What you have to do:
Which lines of the listing below contain the word "CreateParent"? Copy each of them.
═══
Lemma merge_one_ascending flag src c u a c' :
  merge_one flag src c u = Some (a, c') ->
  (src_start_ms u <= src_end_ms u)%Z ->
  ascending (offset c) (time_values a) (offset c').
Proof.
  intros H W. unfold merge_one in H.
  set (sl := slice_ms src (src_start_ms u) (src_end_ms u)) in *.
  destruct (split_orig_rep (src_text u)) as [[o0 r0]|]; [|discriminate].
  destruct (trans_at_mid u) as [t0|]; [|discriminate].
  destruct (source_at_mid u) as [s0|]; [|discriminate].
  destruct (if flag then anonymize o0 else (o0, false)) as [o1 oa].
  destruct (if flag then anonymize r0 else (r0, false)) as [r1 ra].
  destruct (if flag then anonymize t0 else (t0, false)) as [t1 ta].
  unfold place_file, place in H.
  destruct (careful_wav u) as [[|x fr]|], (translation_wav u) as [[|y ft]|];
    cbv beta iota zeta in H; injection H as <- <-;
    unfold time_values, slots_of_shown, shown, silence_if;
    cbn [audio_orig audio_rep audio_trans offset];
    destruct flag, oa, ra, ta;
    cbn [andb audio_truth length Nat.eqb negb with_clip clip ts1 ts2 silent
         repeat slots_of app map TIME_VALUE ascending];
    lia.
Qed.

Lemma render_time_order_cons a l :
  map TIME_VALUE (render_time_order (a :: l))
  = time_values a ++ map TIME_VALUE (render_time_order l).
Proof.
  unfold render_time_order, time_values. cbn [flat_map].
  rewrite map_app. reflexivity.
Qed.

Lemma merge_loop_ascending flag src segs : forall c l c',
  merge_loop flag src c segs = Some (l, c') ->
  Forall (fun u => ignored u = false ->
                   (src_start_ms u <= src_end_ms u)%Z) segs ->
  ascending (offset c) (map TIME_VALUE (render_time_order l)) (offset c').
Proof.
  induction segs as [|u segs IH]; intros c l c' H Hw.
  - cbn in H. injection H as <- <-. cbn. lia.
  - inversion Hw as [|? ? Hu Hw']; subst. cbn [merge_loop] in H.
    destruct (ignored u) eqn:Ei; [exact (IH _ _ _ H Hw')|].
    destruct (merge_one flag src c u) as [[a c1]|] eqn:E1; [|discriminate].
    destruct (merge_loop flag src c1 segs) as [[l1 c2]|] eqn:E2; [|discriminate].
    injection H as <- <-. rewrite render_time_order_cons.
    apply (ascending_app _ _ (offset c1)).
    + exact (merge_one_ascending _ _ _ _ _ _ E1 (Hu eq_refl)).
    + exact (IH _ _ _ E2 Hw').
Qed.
═══
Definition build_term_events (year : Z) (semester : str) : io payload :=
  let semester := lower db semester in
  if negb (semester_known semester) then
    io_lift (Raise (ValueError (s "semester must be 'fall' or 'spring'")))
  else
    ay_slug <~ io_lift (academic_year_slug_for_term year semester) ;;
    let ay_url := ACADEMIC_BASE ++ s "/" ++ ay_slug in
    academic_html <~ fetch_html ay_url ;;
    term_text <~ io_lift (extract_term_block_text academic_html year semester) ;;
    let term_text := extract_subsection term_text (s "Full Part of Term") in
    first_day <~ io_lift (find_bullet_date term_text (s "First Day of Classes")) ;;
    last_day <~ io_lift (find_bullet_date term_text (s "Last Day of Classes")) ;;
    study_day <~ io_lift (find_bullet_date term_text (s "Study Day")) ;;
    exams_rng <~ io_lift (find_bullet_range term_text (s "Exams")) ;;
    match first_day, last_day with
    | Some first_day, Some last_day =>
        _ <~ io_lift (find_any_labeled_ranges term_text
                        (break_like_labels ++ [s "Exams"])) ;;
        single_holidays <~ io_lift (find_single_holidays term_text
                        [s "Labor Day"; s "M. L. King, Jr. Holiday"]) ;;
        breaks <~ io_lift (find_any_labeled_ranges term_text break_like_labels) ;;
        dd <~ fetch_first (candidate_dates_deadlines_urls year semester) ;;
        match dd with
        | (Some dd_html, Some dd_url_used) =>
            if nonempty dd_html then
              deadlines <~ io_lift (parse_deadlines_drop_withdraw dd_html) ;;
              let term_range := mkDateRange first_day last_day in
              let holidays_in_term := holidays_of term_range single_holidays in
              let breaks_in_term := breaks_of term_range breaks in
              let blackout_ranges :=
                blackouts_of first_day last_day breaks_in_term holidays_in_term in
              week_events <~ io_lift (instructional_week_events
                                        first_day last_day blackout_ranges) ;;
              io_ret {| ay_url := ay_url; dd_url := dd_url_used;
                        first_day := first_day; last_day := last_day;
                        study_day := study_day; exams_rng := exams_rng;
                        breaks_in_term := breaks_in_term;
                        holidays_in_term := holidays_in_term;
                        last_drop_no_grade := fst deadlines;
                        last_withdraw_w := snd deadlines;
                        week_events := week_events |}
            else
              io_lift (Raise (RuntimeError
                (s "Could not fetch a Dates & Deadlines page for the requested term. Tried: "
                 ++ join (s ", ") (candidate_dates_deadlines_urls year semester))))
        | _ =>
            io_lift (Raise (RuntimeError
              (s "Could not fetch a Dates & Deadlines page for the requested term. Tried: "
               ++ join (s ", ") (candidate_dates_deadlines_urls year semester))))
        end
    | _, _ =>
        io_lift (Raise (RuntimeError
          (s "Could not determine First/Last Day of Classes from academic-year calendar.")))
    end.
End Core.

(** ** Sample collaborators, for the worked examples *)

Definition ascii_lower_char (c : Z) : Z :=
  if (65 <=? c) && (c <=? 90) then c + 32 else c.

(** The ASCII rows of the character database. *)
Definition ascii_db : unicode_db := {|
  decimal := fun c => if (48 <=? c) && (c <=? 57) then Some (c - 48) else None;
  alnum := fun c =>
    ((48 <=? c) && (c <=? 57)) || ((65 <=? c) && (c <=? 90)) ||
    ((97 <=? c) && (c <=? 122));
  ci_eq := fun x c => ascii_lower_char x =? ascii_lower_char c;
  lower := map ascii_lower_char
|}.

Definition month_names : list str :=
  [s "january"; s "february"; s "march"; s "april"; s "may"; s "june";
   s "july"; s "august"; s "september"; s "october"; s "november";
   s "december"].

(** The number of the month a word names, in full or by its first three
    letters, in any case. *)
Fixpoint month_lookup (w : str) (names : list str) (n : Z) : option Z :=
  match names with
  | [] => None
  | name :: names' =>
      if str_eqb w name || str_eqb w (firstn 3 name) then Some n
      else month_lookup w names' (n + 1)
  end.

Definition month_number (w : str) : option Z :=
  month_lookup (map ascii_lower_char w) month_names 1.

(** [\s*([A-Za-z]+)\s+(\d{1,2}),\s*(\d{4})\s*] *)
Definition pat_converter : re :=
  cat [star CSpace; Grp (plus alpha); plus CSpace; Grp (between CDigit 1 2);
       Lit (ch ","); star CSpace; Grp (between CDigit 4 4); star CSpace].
═══
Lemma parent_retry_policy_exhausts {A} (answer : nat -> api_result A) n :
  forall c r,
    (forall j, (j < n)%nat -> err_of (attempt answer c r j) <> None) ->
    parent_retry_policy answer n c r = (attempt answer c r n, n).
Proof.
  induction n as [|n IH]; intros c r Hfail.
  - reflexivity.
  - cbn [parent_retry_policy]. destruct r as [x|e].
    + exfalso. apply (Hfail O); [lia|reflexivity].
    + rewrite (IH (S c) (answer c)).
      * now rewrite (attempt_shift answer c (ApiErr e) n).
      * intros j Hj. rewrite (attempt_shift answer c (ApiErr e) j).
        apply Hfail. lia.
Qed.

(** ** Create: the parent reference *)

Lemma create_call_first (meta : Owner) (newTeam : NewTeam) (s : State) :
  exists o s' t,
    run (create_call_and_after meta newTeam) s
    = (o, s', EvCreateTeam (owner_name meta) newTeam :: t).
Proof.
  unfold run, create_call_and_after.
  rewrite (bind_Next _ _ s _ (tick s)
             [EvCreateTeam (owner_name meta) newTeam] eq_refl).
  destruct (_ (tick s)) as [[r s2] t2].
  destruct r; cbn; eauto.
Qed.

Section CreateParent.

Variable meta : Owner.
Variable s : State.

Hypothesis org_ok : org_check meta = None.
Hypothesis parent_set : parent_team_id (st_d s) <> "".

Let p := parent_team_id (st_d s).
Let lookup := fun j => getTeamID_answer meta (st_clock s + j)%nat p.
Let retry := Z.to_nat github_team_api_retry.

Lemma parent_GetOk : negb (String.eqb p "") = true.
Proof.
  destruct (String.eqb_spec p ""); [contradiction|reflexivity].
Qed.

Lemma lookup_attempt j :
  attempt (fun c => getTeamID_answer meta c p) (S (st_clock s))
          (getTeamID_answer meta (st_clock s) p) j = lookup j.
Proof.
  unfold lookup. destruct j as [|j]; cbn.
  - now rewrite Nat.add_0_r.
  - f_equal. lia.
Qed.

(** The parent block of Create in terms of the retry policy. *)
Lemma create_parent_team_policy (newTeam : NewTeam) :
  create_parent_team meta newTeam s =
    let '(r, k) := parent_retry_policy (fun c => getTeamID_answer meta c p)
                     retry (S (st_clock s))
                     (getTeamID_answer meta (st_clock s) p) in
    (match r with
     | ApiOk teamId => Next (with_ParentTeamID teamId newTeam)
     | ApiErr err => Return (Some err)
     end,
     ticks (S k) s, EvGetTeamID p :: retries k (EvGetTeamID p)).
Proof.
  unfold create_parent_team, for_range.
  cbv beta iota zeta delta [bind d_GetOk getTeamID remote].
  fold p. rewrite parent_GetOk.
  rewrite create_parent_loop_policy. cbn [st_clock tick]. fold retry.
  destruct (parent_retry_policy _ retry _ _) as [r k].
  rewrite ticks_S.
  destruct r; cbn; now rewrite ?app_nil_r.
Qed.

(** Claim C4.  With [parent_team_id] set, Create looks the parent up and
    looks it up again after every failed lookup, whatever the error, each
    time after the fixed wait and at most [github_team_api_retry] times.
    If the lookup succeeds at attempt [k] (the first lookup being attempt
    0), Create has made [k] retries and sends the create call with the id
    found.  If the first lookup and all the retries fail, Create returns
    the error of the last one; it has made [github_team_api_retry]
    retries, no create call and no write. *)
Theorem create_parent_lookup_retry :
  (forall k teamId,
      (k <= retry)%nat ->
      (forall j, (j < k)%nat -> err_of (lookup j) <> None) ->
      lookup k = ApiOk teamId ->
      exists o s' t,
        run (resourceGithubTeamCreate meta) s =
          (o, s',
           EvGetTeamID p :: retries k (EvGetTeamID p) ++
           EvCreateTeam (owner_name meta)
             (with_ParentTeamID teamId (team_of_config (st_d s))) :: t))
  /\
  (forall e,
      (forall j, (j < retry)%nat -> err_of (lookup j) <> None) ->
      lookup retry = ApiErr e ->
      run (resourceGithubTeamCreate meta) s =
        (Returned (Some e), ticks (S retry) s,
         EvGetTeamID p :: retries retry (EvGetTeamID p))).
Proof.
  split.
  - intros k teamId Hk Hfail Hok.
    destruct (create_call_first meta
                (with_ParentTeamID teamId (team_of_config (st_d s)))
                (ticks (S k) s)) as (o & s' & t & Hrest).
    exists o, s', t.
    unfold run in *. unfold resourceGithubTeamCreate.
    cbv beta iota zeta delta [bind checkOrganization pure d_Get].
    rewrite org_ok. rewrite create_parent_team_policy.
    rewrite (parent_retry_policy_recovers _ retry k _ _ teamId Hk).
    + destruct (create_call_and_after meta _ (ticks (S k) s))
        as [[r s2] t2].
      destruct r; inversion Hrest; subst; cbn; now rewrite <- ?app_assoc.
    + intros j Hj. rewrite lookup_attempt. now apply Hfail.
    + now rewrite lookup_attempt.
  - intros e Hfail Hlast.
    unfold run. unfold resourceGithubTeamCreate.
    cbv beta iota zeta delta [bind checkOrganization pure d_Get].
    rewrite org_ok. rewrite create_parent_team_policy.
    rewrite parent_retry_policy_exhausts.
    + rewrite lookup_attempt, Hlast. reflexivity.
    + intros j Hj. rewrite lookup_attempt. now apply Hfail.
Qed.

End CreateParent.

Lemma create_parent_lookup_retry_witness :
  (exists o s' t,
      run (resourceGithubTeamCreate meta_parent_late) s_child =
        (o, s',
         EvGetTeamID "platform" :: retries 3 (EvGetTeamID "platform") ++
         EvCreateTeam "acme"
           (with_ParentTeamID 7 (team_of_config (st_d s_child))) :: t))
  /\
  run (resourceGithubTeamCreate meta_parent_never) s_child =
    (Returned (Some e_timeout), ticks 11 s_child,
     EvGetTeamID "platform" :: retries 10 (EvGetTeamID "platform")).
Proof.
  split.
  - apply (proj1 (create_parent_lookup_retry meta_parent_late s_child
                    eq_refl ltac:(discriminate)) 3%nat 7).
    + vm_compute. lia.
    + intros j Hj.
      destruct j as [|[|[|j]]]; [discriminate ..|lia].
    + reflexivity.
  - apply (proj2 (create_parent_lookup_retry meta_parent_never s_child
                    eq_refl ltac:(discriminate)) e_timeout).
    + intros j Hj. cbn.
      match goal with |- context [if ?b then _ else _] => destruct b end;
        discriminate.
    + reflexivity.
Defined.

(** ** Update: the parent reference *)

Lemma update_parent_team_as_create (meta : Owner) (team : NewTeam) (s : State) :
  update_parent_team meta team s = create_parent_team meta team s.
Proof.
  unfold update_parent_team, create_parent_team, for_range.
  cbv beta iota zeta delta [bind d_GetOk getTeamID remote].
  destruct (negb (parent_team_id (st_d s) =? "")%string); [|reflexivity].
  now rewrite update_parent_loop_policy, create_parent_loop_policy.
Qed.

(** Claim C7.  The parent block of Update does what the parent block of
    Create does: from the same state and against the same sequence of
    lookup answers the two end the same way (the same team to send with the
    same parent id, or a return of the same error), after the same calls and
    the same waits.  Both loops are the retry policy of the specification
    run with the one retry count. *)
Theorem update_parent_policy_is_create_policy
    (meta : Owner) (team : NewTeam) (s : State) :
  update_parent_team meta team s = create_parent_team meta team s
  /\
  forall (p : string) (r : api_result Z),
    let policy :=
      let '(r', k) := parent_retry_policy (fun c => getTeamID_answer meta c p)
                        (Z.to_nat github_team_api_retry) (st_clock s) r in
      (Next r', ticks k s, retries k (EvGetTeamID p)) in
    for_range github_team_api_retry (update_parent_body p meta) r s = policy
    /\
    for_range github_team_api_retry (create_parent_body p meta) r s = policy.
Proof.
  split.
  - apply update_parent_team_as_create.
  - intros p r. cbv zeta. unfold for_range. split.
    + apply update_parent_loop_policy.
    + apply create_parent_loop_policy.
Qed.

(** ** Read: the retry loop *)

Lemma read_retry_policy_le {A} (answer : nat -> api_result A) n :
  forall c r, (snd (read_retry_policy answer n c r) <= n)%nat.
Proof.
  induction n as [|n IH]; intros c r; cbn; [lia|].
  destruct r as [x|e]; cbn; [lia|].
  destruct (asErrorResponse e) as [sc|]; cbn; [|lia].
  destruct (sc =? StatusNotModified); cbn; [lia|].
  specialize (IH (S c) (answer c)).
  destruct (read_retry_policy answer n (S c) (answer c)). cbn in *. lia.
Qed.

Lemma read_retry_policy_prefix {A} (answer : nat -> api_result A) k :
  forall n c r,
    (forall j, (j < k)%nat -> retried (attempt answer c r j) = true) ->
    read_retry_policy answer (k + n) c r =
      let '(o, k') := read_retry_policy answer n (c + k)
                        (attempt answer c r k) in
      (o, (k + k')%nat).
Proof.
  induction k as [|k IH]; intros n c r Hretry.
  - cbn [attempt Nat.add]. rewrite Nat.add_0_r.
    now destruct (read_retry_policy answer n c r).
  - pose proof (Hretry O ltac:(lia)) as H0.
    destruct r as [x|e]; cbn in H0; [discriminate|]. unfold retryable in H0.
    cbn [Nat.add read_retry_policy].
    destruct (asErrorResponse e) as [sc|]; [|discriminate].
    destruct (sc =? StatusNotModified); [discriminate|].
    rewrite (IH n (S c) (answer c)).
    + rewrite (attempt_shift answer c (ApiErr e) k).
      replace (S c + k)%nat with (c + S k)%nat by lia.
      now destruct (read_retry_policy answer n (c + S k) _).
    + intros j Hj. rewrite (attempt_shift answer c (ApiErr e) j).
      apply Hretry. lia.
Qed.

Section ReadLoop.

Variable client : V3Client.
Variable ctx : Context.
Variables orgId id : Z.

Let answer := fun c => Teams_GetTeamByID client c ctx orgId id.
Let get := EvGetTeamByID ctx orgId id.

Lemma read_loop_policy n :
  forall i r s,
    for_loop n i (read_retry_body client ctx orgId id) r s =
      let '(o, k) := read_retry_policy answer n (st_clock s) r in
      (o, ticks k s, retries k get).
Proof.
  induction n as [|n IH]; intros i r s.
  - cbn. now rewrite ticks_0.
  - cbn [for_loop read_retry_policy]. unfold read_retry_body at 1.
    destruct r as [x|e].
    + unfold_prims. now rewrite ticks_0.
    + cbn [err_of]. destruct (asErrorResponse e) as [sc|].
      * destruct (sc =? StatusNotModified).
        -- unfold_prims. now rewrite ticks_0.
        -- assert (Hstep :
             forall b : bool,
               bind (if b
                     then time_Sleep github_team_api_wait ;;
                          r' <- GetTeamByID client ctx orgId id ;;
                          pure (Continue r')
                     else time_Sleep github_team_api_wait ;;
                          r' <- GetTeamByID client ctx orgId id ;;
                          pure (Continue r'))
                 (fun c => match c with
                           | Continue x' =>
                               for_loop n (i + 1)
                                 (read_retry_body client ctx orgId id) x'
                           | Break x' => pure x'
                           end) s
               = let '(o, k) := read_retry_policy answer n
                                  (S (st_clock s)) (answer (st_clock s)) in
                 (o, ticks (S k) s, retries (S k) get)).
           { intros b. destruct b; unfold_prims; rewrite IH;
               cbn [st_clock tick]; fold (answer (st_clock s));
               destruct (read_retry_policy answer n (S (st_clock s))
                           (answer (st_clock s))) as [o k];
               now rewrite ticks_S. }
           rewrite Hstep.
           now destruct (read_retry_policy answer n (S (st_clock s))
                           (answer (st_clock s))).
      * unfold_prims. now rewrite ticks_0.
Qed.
═══
Answer to this task:
Section CreateParent.
End CreateParent.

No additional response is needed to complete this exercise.